**Exercise details:**
Using the data below, output the first line and every line after it up to and including the line containing "(if took then land rs w else w, r).", exactly as written and with nothing added.
◇ ◇ ◇ ◇
Definition session_confirm_ (rs : list Row) : M Confirmed := λ w,
  let '(took, r) := session_confirm (step w) in
  let w := mkWorld (state_file w) (tmp_file w) (csv_file w) (diary w) (landed w) (S (step w)) in
  (if took then land rs w else w, r).

Definition drive (cfg : Config) (b : Batch) (s : State) (next : string * gset N) (seen' : gset N) : M Outcome :=
  r ← ask session_login; _ ← lift r;
  _ ← modify choose;
  file ← gets csv_file;
  r ← ask (λ n, session_upload n (default "" file));
  summary ← lift r;
  if stop_before_confirm cfg then mret (Stopped summary)
  else
    t ← ask clock;
    let s1 := mkState (cursor s) (cursor_ids s) (seen s) (Some (mkPending (rfc3339_now t.1 t.2) (films b) next.1 next.2 seen')) in
    _ ← save s1;
    c ← session_confirm_ (rows b);
    match c with
    | Done _ => _ ← save (mkState next.1 next.2 seen' None); mret (Imported (films b))
    | Unrecognised text => throw "confirm was clicked but no success text followed"
    end.

Definition write_csv (c : string) : M () :=
  f ← ask disk;
  match f with
  | Works => modify (set_csv c)
  | Before => throw "write"
  | After partial => _ ← modify (set_csv partial); throw "write"
  end.

Definition upload (cfg : Config) (s : State) (plays : list Play) : M Outcome :=
  let plays := batch_plays (N.to_nat (max_films cfg)) plays in
  rs ← ok (ratings cfg);
  let '(b, seen') := build plays (default ∅ rs) (seen s) in
  match next_cursor s plays with
  | None => throw "panicked: plays is not empty"
  | Some next =>
      if bool_decide (films b = []) then
        _ ← save (mkState next.1 next.2 (seen s) (pending s));
        mret NothingNew
      else if dry_run cfg then mret (DryRun (batch_csv b))
      else match letterboxd_user cfg, letterboxd_password cfg with
      | Some _, Some _ =>
          _ ← write_csv (batch_csv b);
          r ← ask session_open; _ ← lift r;
          drive cfg b s next seen'
      | _, _ => throw "LETTERBOXD_USERNAME / LETTERBOXD_PASSWORD are not set"
      end
  end.

Definition run (cfg : Config) : M Outcome :=
  s ← load;
  match pending s with
  | Some p => throw ("an earlier run clicked confirm at " +:+ p_at p +:+ " but never saw the success text for: " +:+ join ", " (p_films p))
  | None =>
      if negb (is_baselined s) then
        all ← history cfg None;
        let is_later p := match start_at cfg with Some start => String.leb start (watched_at p) | None => false end in
        let backfill := List.filter is_later all in
        let before := List.filter (λ p, negb (is_later p)) all in
        let s := mkState (cursor s) (cursor_ids s) (tmdb_ids before) (pending s) in
        if bool_decide (length backfill = 0) then
          t ← ask clock;
          let '(c, ids) := default (rfc3339_now t.1 t.2, ∅) (newest all) in
          _ ← save (mkState c ids (seen s) (pending s));
          mret (Baselined (length all))
        else upload cfg s backfill
      else
        all ← history cfg (Some (cursor s));
        let fresh := List.filter (is_fresh s) all in
        if bool_decide (length fresh = 0) then mret NothingNew else upload cfg s fresh
  end.
End run.

(** ** The command line: [main.rs] *)

Definition TRAKT_HOST : string := "api.trakt.tv".
Inductive ExitCode : Type := SUCCESS | FAILURE.

Section main.
(** The process environment, and reading a mounted secret. *)
Context (vars : string → option string) (read_file : string → Result string string).

Definition env (name : string) : option string :=
  v ← vars name; let v := trim v in if bool_decide (v = "") then None else Some v.
Definition secret (name : string) : Result (option string) string :=
  match env (name +:+ "_FILE") with
  | Some path => match read_file path with Ok s => Ok (Some (trim s)) | Err e => Err ("read " +:+ path +:+ ": " +:+ e) end
  | None => Ok (env name)
  end.
Definition need (name : string) : Result string string :=
  match env name with Some v => Ok v | None => Err (name +:+ " is not set") end.
Definition switched_on (name : string) : bool :=
  match env name with Some v => negb (bool_decide (v = "0")) && negb (bool_decide (v = "false")) | None => false end.
Definition number_of (name : string) (d : N) : N := default d (env name ≫= parse_u64).
Definition config : Result Config string :=
  let? user := need "TRAKT_USERNAME" in
  let? id := secret "TRAKT_CLIENT_ID" in
  match id with
  | None => Err "TRAKT_CLIENT_ID / TRAKT_CLIENT_ID_FILE is not set"
  | Some id =>
      let? lu := secret "LETTERBOXD_USERNAME" in
      let? lp := secret "LETTERBOXD_PASSWORD" in
      Ok (mkConfig (default ("https://" +:+ TRAKT_HOST) (env "TRAKT_URL")) user id
            (default "https://letterboxd.com" (env "LETTERBOXD_URL")) lu lp
            (default "/state" (env "STATE_DIR")) (default "" (env "NTFY_URL")) (default "media" (env "NTFY_TOPIC"))
            (default "chromium" (env "CHROMIUM_PATH")) (env "START_AT") (switched_on "DRY_RUN") (switched_on "STOP_BEFORE_CONFIRM")
            (number_of "MAX_FILMS" 200) (number_of "PACE_MS_MIN" 800, number_of "PACE_MS_MAX" 2500) (number_of "CONFIRM_WAIT_SECS" 90))
  end.

Context `{Sites, StateText}.
Definition is_settling (cmd : string) : bool := bool_decide (cmd = "ack") || bool_decide (cmd = "discard").
Definition settle (yes : bool) : M ExitCode :=
  r ← ok (resolve yes); mret match r with Some _ => SUCCESS | None => FAILURE end.
(** With the command after the program's name, if there is one. *)
Definition main (command : option string) : M ExitCode :=
  match config with
  | Err _ => mret FAILURE
  | Ok cfg =>
      match command with
      | Some cmd => if is_settling cmd then settle (bool_decide (cmd = "ack")) else mret FAILURE
      | None =>
          _ ← match env "PENDING_ACTION" with
              | Some action => if is_settling action then _ ← ok (resolve (bool_decide (action = "ack"))); mret () else mret ()
              | None => mret ()
              end;
          r ← ok (run cfg);
          mret match r with Some _ => SUCCESS | None => FAILURE end
      end
  end.
End main.

(** ** The order of plays *)

Lemma compare_leb s t : String.leb s t = match String.compare s t with Gt => false | _ => true end.
Proof. reflexivity. Qed.
Lemma play_leb_spec a b :
  play_leb a b = true ↔ str_lt (watched_at a) (watched_at b) ∨ (watched_at a = watched_at b ∧ (play_id a ≤ play_id b)%N).
Proof.
  unfold play_leb, str_lt. rewrite compare_leb, (String.compare_antisym (watched_at b) (watched_at a)).
  destruct (String.compare (watched_at a) (watched_at b)) eqn:E; cbn [CompOpp].
  - apply String.compare_eq_iff in E. rewrite N.leb_le. intuition done.
  - split; [by left|done].
  - split; [done|]. intros [?|[E2 _]]; [done|]. rewrite E2 in E.
    by rewrite compare_refl in E.
Qed.
Lemma play_leb_total a b : play_leb a b = true ∨ play_leb b a = true.
Proof.
  rewrite !play_leb_spec. destruct (decide (watched_at a = watched_at b)) as [E|Hne].
  - destruct (N.le_ge_cases (play_id a) (play_id b)); [by left; right|by right; right].
  - destruct (str_le_lt (watched_at a) (watched_at b)) as [Hle|Hlt]; [|by right; left].
    left; left. by apply str_lt_spec.
Qed.
Lemma play_leb_trans a b c : play_leb a b = true → play_leb b c = true → play_leb a c = true.
Proof.
  rewrite !play_leb_spec. intros [Hab|[E1 H1]] [Hbc|[E2 H2]].
  - left. apply str_lt_spec in Hbc as [? _]. by eapply str_lt_le_trans.
  - left. by rewrite <- E2.
  - left. by rewrite E1.
  - right. split; [congruence|lia].
Qed.
Lemma play_leb_antisym a b : play_leb a b = true → play_leb b a = true → play_id a = play_id b ∧ watched_at a = watched_at b.
Proof.
  rewrite !play_leb_spec. intros [Hab|[E1 H1]] [Hbc|[E2 H2]].
  - destruct (str_lt_irrefl (watched_at a)). apply str_lt_spec in Hbc as [? _]. by eapply str_lt_le_trans.
  - rewrite E2 in Hab. by apply str_lt_irrefl in Hab.
  - rewrite E1 in Hbc. by apply str_lt_irrefl in Hbc.
  - split; [lia|done].
Qed.
Lemma sorted_plays l : StronglySorted (λ a b, play_leb a b = true) (stable_sort play_leb l).
Proof. apply stable_sort_sorted; [apply play_leb_total|apply play_leb_trans]. Qed.

(** ** A batch *)

(** Trakt gives a play one time. *)
Definition timed (at_of : N → string) (p : Play) : Prop := watched_at p = at_of (play_id p).

Lemma timed_same at_of a b : timed at_of a → timed at_of b → play_id a = play_id b →
  play_leb a b = true ∧ play_leb b a = true.
Proof. unfold timed. intros Ea Eb E. rewrite !play_leb_spec. rewrite Ea, Eb, E. split; right; split; done || lia. Qed.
◇ ◇ ◇ ◇
**Task result:**
Definition session_confirm_ (rs : list Row) : M Confirmed := λ w,
  let '(took, r) := session_confirm (step w) in
  let w := mkWorld (state_file w) (tmp_file w) (csv_file w) (diary w) (landed w) (S (step w)) in
  (if took then land rs w else w, r).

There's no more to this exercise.